Rebecca Patterson is a globally recognized macro researcher and investor who has more than 25 years’ experience working in the US, Europe and Asia. An area of focus for Rebecca has been currency markets. She spent her first decade at JPMorgan as a currency analyst, later serving on the New York Federal Reserve’s Foreign Exchange Committee and teaching a course on foreign exchange to the New York Fed’s annual central bank conference.
This is her second column for us. The first one — “China Stuck” — is well worth reading if you have not already done so.

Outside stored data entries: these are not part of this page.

(** * neffos: the connection state machine of [_examples/advanced/ws/conn.go]

    A shallow embedding of [Conn] and its methods, and the properties of
    the connection engine proved over it.

    One goroutine is run at a time.  The fields of the Go struct are the
    fields of [World] that carry the same names; what the other goroutines
    and the collaborators (socket, clock, contexts, user handlers) contribute
    is read from scripts stored next to them, and everything the running
    goroutine does to the outside is appended to [trace].  A call that can
    only go on when another goroutine acts (a send on a channel nobody
    receives from, a lock that is already held, a select with nothing ready)
    ends in [Blocks]. *)

From Stdlib Require Import ZArith Ascii.
From stdpp Require Import gmap strings list fin_maps pretty.

Open Scope Z_scope.

(** ** Data model *)

(** Go's [[]byte] and [string] are both sequences of 8-bit bytes, as is
    Rocq's [string] (a list of [ascii]). *)
Abbreviation bytes := string (only parsing).

(** The [error] values the connection produces or inspects. *)
Inductive error : Type :=
  | ErrBadNamespace
  | ErrWrite
  | CloseError (Code : Z) (err : error)
  | DeadlineExceeded
  | Canceled
  | OtherError (text : string).

(** Modelled from the spec: the [Message] struct is declared outside
    [conn.go]; these are the fields the spec lists (section 3). *)
Record Message : Type := mkMessage {
  Namespace : string;
  Room : string;
  Event : string;
  Body : bytes;
  Err : option error;
  wait : string;
  IsForced : bool;
  IsLocal : bool;
  isNoOp : bool;
  isInvalid : bool;
}.

(** [Message{}] *)
Definition Message0 : Message :=
  mkMessage "" "" "" "" None "" false false false false.

Definition set_Namespace (v : string) (m : Message) : Message :=
  mkMessage v (Room m) (Event m) (Body m) (Err m) (wait m)
            (IsForced m) (IsLocal m) (isNoOp m) (isInvalid m).
Definition set_Event (v : string) (m : Message) : Message :=
  mkMessage (Namespace m) (Room m) v (Body m) (Err m) (wait m)
            (IsForced m) (IsLocal m) (isNoOp m) (isInvalid m).
Definition set_Err (v : option error) (m : Message) : Message :=
  mkMessage (Namespace m) (Room m) (Event m) (Body m) v (wait m)
            (IsForced m) (IsLocal m) (isNoOp m) (isInvalid m).
Definition set_wait (v : string) (m : Message) : Message :=
  mkMessage (Namespace m) (Room m) (Event m) (Body m) (Err m) v
            (IsForced m) (IsLocal m) (isNoOp m) (isInvalid m).
Definition set_IsLocal (v : bool) (m : Message) : Message :=
  mkMessage (Namespace m) (Room m) (Event m) (Body m) (Err m) (wait m)
            (IsForced m) v (isNoOp m) (isInvalid m).
Definition set_isNoOp (v : bool) (m : Message) : Message :=
  mkMessage (Namespace m) (Room m) (Event m) (Body m) (Err m) (wait m)
            (IsForced m) (IsLocal m) v (isInvalid m).
Lemma truncate_basis_id (r : nat) (u : matrix) :
  has_shape r ell u -> truncate_basis u = u.
Proof.
  intros [_ Hc]. unfold truncate_basis.
  rewrite <- (map_id u) at 2. apply map_ext_in. intros row Hrow.
  rewrite Forall_forall in Hc. apply take_ge.
  rewrite (Hc row) by (by apply list_elem_of_In). done.
Qed.

(** Under the order of the singular values no square is below the square of
    the smallest of them. *)
Lemma shrink_no_negative_root
    (M u : matrix) (s : vector) (v : matrix) (s_min : float) :
  is_svd M u s v -> last s = Some s_min ->
  Forall (fun x => 0 <= x * x - s_min * s_min) s.
Proof.
  intros Hsvd Hlast. apply Forall_forall. intros x Hx.
  apply list_elem_of_lookup in Hx as [i Hi].
  pose proof (lookup_lt_Some _ _ _ Hi) as Hlt.
  pose proof (svd_descending _ _ _ _ Hsvd i (length s - 1)%nat
                ltac:(lia) ltac:(lia)) as [Hmin Hle].
  assert (Hx : nth i s 0 = x) by (by apply nth_lookup_Some with (d := 0)).
  assert (Hm : nth (length s - 1) s 0 = s_min).
  { apply last_Some in Hlast as [l ->].
    rewrite length_app, Nat.add_sub. cbn. apply nth_middle. }
  rewrite Hx, Hm in *. nra.
Qed.

(** So no square root of a negative number is taken when the scalar power
    of the smallest singular value is at most its product with itself. *)
Lemma shrink_radicands
    (M u : matrix) (s : vector) (v : matrix) (s_min : float) :
  is_svd M u s v -> last s = Some s_min ->
  pow2 s_min <= s_min * s_min ->
  Forall (fun x => 0 <= x * x - pow2 s_min) s.
Proof.
  intros Hsvd Hlast Hpow.
  eapply Forall_impl; [by eapply shrink_no_negative_root|].
  intros x Hx. cbn in Hx. lra.
Qed.

Lemma rebuild_completes (u : matrix) (s : vector) (r : nat) (s_min : float) :
  has_shape r ell u -> r <> 0%nat -> length s = ell ->
  last s = Some s_min ->
  Forall (fun x => 0 <= x * x - pow2 s_min) s ->
  rebuild pow2 (truncate_basis u) s =
    mat_mul u (diag (map (fun x => sqrt (x * x - pow2 s_min)) s)) /\
  exists b, rebuild pow2 (truncate_basis u) s = Ok b.
Proof.
  intros Hu Hr Hs Hlast Hrad.
  assert (E : rebuild pow2 (truncate_basis u) s =
              mat_mul u (diag (map (fun x => sqrt (x * x - pow2 s_min)) s))).
  { unfold rebuild.
    rewrite (truncate_basis_id r u Hu), take_ge by lia.
    by rewrite (shrink_completes pow2 s s_min Hlast Hrad). }
  split; [exact E|]. rewrite E.
  unfold mat_mul. rewrite decide_True; [by eexists|].
  rewrite (ncols_shape r ell u Hu Hr).
  unfold nrows, diag. by rewrite length_imap, length_map.
Qed.


End Shrink.

Section Columns.

Variable rnd : nat -> float.

(** ** Where the column of a new user or item goes in [R] *)

Lemma nth_insert_entry (r : vector) (off j : nat) (x : float) :
  off <= length r ->
  nth j (take off r ++ x :: drop off r) 0%R =
  if decide (j < off) then nth j r 0%R
  else if decide (j = off) then x else nth (j - 1) r 0%R.
Proof.
  intros Hoff.
  assert (Hlen : length (take off r) = off) by (rewrite length_take; lia).
  case_decide as Hlt.
  - rewrite app_nth1 by lia. rewrite nth_firstn.
    by rewrite (proj2 (Nat.ltb_lt j off)).
  - rewrite app_nth2 by lia. rewrite Hlen.
    case_decide as Heq.
    + subst j. by rewrite Nat.sub_diag.
    + destruct (j - off) as [|m] eqn:Hm; [lia|]. cbn.
      rewrite nth_skipn. f_equal. lia.
Qed.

In the last several days, Japan spent nearly $60 billion to strengthen its currency, the yen, by 2% against the dollar. Separately, former US President Donald Trump’s advisors suggested that a second Trump term would include a policy of weakening the dollar, a potentially abrupt change from the last several decade’s strong, or at least stable, dollar policy.
Currencies are powerful tools. Changes in a country’s exchange rate can support or dampen growth and inflation that in turn helps or hurts consumers and businesses. Currency trends can shape the behavior of overseas’ peers and in recent years, have served as geo-economic weapons. They impact company profits which in turn help drive equity market trends.
This ability to shape macro conditions leads politicians around the world, most recently from Japan and the US, to focus on foreign exchange as a means not just to economic ends but political ends as well. The challenge is successfully navigating the trade-offs that can come with hands-on currency policy.
Japan provides a timely illustration of these trade-offs. The country receives global praise for finally escaping decades of effectively zero inflation that had weighed on consumption and led to eight years of negative policy interest rates. The improved economic backdrop, along with corporate reforms and attractive valuations, has made the country’s stock market a global standout. Year-to-date, the Nikkei is up more than 14% in local currency terms. (For a dollar-based investor who did not hedge the currency risk, that return is still nearly 5.3%, more than double the return of the Dow Jones Industrial Average.)
A much weaker yen – the dollar/yen exchange rate reached a 34-year high in the last week of April - helped Japan achieve these goals. The cheaper currency made exports more competitive and indirectly contributed to higher wages. However, the yen-fueled economic and market wins have come at a price, both to consumers and some businesses.